The units were promised by the NHS Scotland in the presence of Sindh Chief Minister Syed Murad Ali Shah at a ceremony held at the Federation House in Karachi. The Sindh government had even paid Rs20 million as freight charges to ship the containers to Karachi; they were then dumped by health authorities in New Karachi and Gadap areas.


However, a few months ago four of the units were given to the National Institute of Cardiovascular Diseases after some officials of the hospital spotted them and requested the Sindh government to hand them over to NICVD, an official of the health department told The News.


The NICVD removed all the latest mammography machines, computerised analysers, besides other equipment installed inside the mobile units, and have since been using them as ‘Outreach Chest Pain Units’ placed at city’s various busy spots, the official further disclosed.


The fifth screening unit was handed over to the Radiology Department of the Jinnah Postgraduate Medical Centre (JPMC) to screen women, residing in the outskirts of the city, for breast cancer.


However, it now lies renamed as the ‘Rehabilitation Response Centre’, near the JPMC’s CyberKnife Robotic Radiosurgery department.  The sixth unit was handed over to the Agha Khan University Hospital (AKUH) on the directives of Sindh health secretary Dr Fazlullah Pechuho on unknown terms and conditions.


It now remains parked inside the medical facility where technicians of AKUH’s Radiology Department are currently ‘planning’ on how best to utilize it for breast cancer screening. A spokesperson from the AKUH said they were yet to make use of the mobile screening unit as their experts were currently inspecting and trying to calibrate the mammography equipment installed inside it.


Not much has been made of the last unit either which is gathering dust and rust at New Karachi Children Hospital New for the past one year. The health department officials claimed it would too be handed over to the NICVD for the purpose it [NICVD] has used the previous four ones. ‘Against cultural, religious values’


As per Sindh health secretary Dr Fazlullah Pechuho, the units should not have, in the first place, been imported by the health department as they were useless in Pakistan due to local ‘cultural and religious values’.


“Our women don’t go to such mobile units for breast cancer screenings. These mobile units are against our cultural and religious norms and values,” said the health secretary. According to him, NICVD was making the best use of these units as hundreds of people were visiting them daily to get themselves treated for heart ailments.


As for the one unit handed over to the AKUH, the secretary said, “The medical facility would screen poor people ‘free of charge’ by using the donated equipment.”
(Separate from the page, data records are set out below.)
(** A packet that moves to a fresh address. *)
Lemma ids_move gen ps a from other p rest : ids_ok gen ps → ps !! a = None → ps !! from = Some other → (whole p ↔ whole other) →
  packet_id p = packet_id other → copy_id p = copy_id other → ¬ whole rest → ids_ok gen (<[a := p]> (<[from := rest]> ps)).
Proof.
  intros [I1 I2 I3 I4] Ha Hf Hw Hi Hc Hrest. assert (∀ i, in_slot i p ↔ in_slot i other) as Hin by (intros i; unfold in_slot; by rewrite Hw, Hi).
  assert (a ≠ from) as Hne by congruence.
  set (old := λ b, if decide (b = a) then from else b).
  assert (∀ b q i, <[a := p]> (<[from := rest]> ps) !! b = Some q → in_slot i q →
    ∃ q0, ps !! (old b) = Some q0 ∧ in_slot i q0 ∧ copy_id q = copy_id q0 ∧ b ≠ from) as Hget.
  { intros b q i [[<- <-]|[Hba [[<- <-]|[Hbf Hb]]%lookup_insert_Some]]%lookup_insert_Some Hs; unfold old.
    - rewrite decide_True by done. exists other. split; [done|]. split; [by apply Hin|]. by split.
    - by destruct Hs.
    - rewrite decide_False by done. by exists q. }
  split; [done|..].
  - intros i cn Hcn. destruct (I2 _ _ Hcn) as [? Hle]. split; [done|].
    rewrite count_insert by (rewrite lookup_insert_ne by done; done). rewrite (count_update _ _ _ _ _ Hf).
    rewrite (decide_ext (in_slot i p) (in_slot i other)) by done. rewrite (decide_False (P := in_slot i rest)) by (by intros []). lia.
  - intros i cn b q Hcn Hb Hs. destruct (Hget _ _ _ Hb Hs) as (q0 & ? & ? & -> & _). by eapply I3.
  - intros b d pb pd i Hb Hd Hnbd Hsb Hsd. destruct (Hget _ _ _ Hb Hsb) as (b0 & Hb0 & ? & -> & ?).
    destruct (Hget _ _ _ Hd Hsd) as (d0 & Hd0 & ? & -> & ?). eapply I4; [exact Hb0|exact Hd0| |done|done].
    unfold old in *. repeat case_decide; congruence.
Qed.

(** ** Each step *)

Lemma count_size (Q : Packet → Prop) `{!∀ x, Decision (Q x)} ps : 0 ≤ count_of Q ps ≤ Z.of_nat (size ps).
Proof. unfold count_of. split; [lia|]. apply inj_le. apply map_subseteq_size, map_filter_subseteq. Qed.

Lemma in_context_context pkt c : whole pkt → in_context c pkt ↔ c = cxt_id pkt.
Proof. intros Hw. unfold in_context. split; [by intros [_ ->]|by intros ->]. Qed.

(** The counts after a packet came. *)
Lemma pools_insert src ps a pkt : pools_ok src (λ c, count_of (in_context c) ps + (if decide (c = cxt_id pkt) then 1 else 0)) →
  ps !! a = None → whole pkt → pools_ok src (λ c, count_of (in_context c) (<[a := pkt]> ps)).
Proof.
  intros Hp Ha Hw. eapply pools_ext; [done|]. intros c. cbn. rewrite count_insert by done. f_equal.
  apply decide_ext. by rewrite in_context_context.
Qed.

(** What a copy has of the packet, and what it does not. *)
Record copy_of (pkt c : Packet) : Prop := {
  copy_packet_id : packet_id c = packet_id pkt;
  copy_port : ingress_port c = ingress_port pkt;
  copy_length : ingress_length c = ingress_length pkt;
  copy_data : PacketBuffer.start (buffer c) = PacketBuffer.start (buffer pkt);
  copy_truncated : truncated_length c = 2 ^ 64 - 1;
  copy_flags : flags c = 0;
  copy_entry : entry_index c = INVALID_ENTRY_INDEX;
  copy_error : error_code c = invalid_code;
}.

Definition copied_headers (k : kind) (src p : Phv.PHV) : Prop :=
  match k with
  | WithPhv => ∀ i h, Phv.get_header p i = Some h → ∃ g, Phv.get_header src i = Some g ∧ PhvLike.copied g h
  | ResetMetadata => ∀ i h, Phv.get_header p i = Some h → ∃ g, Phv.get_header src i = Some g ∧
      (Headers.metadata g = false → PhvLike.copied g h) ∧
      (Headers.metadata g = true → Forall (λ f : Fields.Field, Data.value f = 0) (Headers.fields h))
  | NoPhv _ => ∀ i h, Phv.get_header p i = Some h → Headers.valid h = false
  end.

Lemma clone_base s a from now pkt cn cxt : inv s → live s !! a = None → live s !! from = Some pkt → whole pkt →
  vget (copy_id_gen (world s)) (CopyIds.slot (packet_id pkt)) = Some cn → room cn → is_Some (vget Ts cxt) →
  Z.of_nat (size (live s)) < 2 ^ 64 - 1 →
  ∃ T w' (c : Packet) p, vget Ts cxt = Some T ∧ clone_choose_context alloc XXH64 invalid_code (world s) now pkt cxt = Some (w', c) ∧
    phv c = Some p ∧ idle T p ∧ cxt_id c = cxt ∧ copy_of pkt c ∧ PacketBuffer.ok (buffer c) ∧
    (∀ b q, live s !! b = Some q → in_slot (CopyIds.slot (packet_id pkt)) q → copy_id q < copy_id c) ∧
    pools_ok (phv_source w') (λ c', count_of (in_context c') (live s) + (if decide (c' = cxt) then 1 else 0)) ∧
    ∀ d, packet_id d = packet_id c → copy_id d = copy_id c → ids_ok (copy_id_gen w') (<[a := d]> (live s)).
Proof.
  intros [Hpk Hpo Hid] Ha Hf Hw Hcn Hr Hc Hsz. unfold clone_choose_context.
  destruct (add_one_ok _ _ _ _ Hid Hf Hw _ Hcn Hr) as (gen' & n & -> & Hlt & Hids). msimpl.
  destruct (Hpk _ _ Hf Hw) as (Hb & _). pose proof (PacketBuffer.ok_size _ Hb).
  destruct (PacketBuffer.clone_spec alloc length_alloc (buffer pkt) (PacketBuffer.data_size (buffer pkt)) Hb) as (b & -> & Hb' & Hst & _);
    [lia|]. msimpl. pose proof (count_size (in_context cxt) (live s)).
  destruct (new_packet_ok (with_gen (world s) gen') _ now cxt (ingress_port pkt) (packet_id pkt) n (ingress_length pkt) b Hpo Hc) as
    (T & w' & p & c & HT & E & Hg & Hpo' & Hp & Hi & Hpid & Hcid & Hcx & Hbuf & Hok & Hrest); [cbn; lia|done|].
  exists T, w', c, p. split; [done|]. split; [done|]. split; [done|]. split; [done|]. split; [done|].
  split; [|split; [by rewrite Hbuf|split; [by rewrite Hcid|split; [done|]]]].
  - rewrite Z.sub_diag, drop_0 in Hst. destruct Hrest as (? & ? & ? & ? & ? & ?). split; try done. by rewrite Hbuf.
  - intros d Hd1 Hd2. rewrite Hg. cbn. apply Hids; [done|congruence|congruence].
Qed.

Lemma clone_packet_ok s k a from now pkt cn : inv s → live s !! a = None → live s !! from = Some pkt → whole pkt →
  vget (copy_id_gen (world s)) (CopyIds.slot (packet_id pkt)) = Some cn → room cn →
  (match k with NoPhv c => is_Some (vget Ts c) | _ => True end) → Z.of_nat (size (live s)) < 2 ^ 64 - 1 →
  ∃ w' (c : Packet) src p, clone k (world s) now pkt = Some (w', c) ∧ phv pkt = Some src ∧ phv c = Some p ∧
    copy_of pkt c ∧ copied_headers k src p ∧
    (∀ b q, live s !! b = Some q → in_slot (CopyIds.slot (packet_id pkt)) q → copy_id q < copy_id c) ∧
    inv {| world := w'; live := <[a := c]> (live s) |}.
Proof.
  intros Hinv Ha Hf Hw Hcn Hr Hk Hsz. pose proof Hinv as [Hpk Hpo Hid].
  destruct (Hpk _ _ Hf Hw) as (_ & Ts' & src & HTs & Hsrc & HLs).
  set (cxt := match k with NoPhv c => c | _ => cxt_id pkt end).
  assert (is_Some (vget Ts cxt)) as Hc by (unfold cxt; destruct k; [by eauto|by eauto|done]).
  destruct (clone_base s a from now pkt cn cxt Hinv Ha Hf Hw Hcn Hr Hc Hsz) as
    (T & w' & c & p & HT & E & Hp & [HL Hinval] & Hcx & Hcopy & Hbuf & Hlt & Hpo' & Hids).
  assert (∀ p', PhvLike.like T p' → copied_headers k src p' →
    clone k (world s) now pkt = Some (w', set_phv c (Some p')) → ∃ w' (c : Packet) src p, clone k (world s) now pkt = Some (w', c) ∧
    phv pkt = Some src ∧ phv c = Some p ∧ copy_of pkt c ∧ copied_headers k src p ∧
    (∀ b q, live s !! b = Some q → in_slot (CopyIds.slot (packet_id pkt)) q → copy_id q < copy_id c) ∧
    inv {| world := w'; live := <[a := c]> (live s) |}) as Hfin.
  { intros p' HL' Hch Hcl. exists w', (set_phv c (Some p')), src, p'. do 3 (split; [done|]).
    split; [by destruct Hcopy|]. split; [done|]. split; [done|]. split; cbn.
    - intros b q [[<- <-]|[_ Hb]]%lookup_insert_Some; [|by eapply Hpk]. intros _. split; [done|]. exists T, p'. cbn. by rewrite Hcx.
    - apply pools_insert; [cbn; by rewrite Hcx|done|by exists p'].
    - by apply Hids. }
  assert (PhvLike.template_ok T) as HTok.
  { pose proof (vget_Some_range _ _ _ HT). rewrite vget_nat in HT by lia. exact (Forall_lookup_1 _ _ _ _ Ts_ok HT). }
  destruct k as [| |cxt']; cbn [clone copied_headers] in *; subst cxt.
  - assert (Ts' = T) as -> by congruence.
    destruct (PhvLike.copy_headers_like T p src HL HLs) as (p' & Ecp & HL' & Hcp).
    apply (Hfin p' HL' Hcp). unfold clone_with_phv. rewrite E. msimpl. rewrite Hp, Hsrc. msimpl. by rewrite Ecp.
  - assert (Ts' = T) as -> by congruence.
    destruct (PhvLike.copy_headers_like T p src HL HLs) as (p1 & Ecp & HL1 & Hcp).
    destruct (PhvLike.reset_metadata_like T p1 HTok HL1) as (p' & Erm & HL' & Hrm).
    apply (Hfin p' HL').
    + intros i h Hh. destruct (Hrm i h Hh) as (h1 & Hh1 & Hm1 & Hm2 & Hm3). destruct (Hcp i h1 Hh1) as (g & Hg & Hcg).
      exists g. split; [done|]. assert (Headers.metadata h1 = Headers.metadata g) as Hmg by (by destruct Hcg as (_ & ? & _)).
      split; intros Hgm; [rewrite Hm1 by congruence; done|apply Hm3; congruence].
    + unfold clone_with_phv_reset_metadata. rewrite E. msimpl. rewrite Hp, Hsrc. msimpl. rewrite Ecp. msimpl. by rewrite Erm.
  - apply (Hfin p HL Hinval). rewrite E. do 2 f_equal. destruct c. cbn in *. by subst.
Qed.

Lemma use_pools src ps a pkt0 pkt : pools_ok src (λ c, count_of (in_context c) ps) → ps !! a = Some pkt0 →
  (whole pkt ↔ whole pkt0) → cxt_id pkt = cxt_id pkt0 → pools_ok src (λ c, count_of (in_context c) (<[a := pkt]> ps)).
Proof.
  intros Hp Ha Hw Hc. eapply pools_ext; [done|]. intros c. cbn. rewrite (count_update _ _ _ _ _ Ha).
  rewrite (decide_ext (in_context c pkt) (in_context c pkt0)) by (unfold in_context; by rewrite Hw, Hc). lia.
Qed.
In Dr Pechuho’s opinion, “If the AKUH is using the equipment for commercial purposes then it is the media’s job to highlight it and expose them.” Pointing out another ‘flaw’, he added that the machines installed in the units were analog and not digital, hence, were useless.


An official of the medical facility said the units were acquired by them because they were not in use, but now they are being properly utilized for the treatment of heart patients. “These units are helping in saving precious lives,” the official stated.


“We have safely kept the equipment removed from these mobile units and are planning on donating it to provincial hospitals whose managements would use them properly to screen women for breast cancer,” claimed the official.


Hundreds of thousands of Pakistani women develop breast cancer every year. Around 50,000 of them die annually mostly because the disease remains either undiagnosed or is diagnosed at an advanced stage.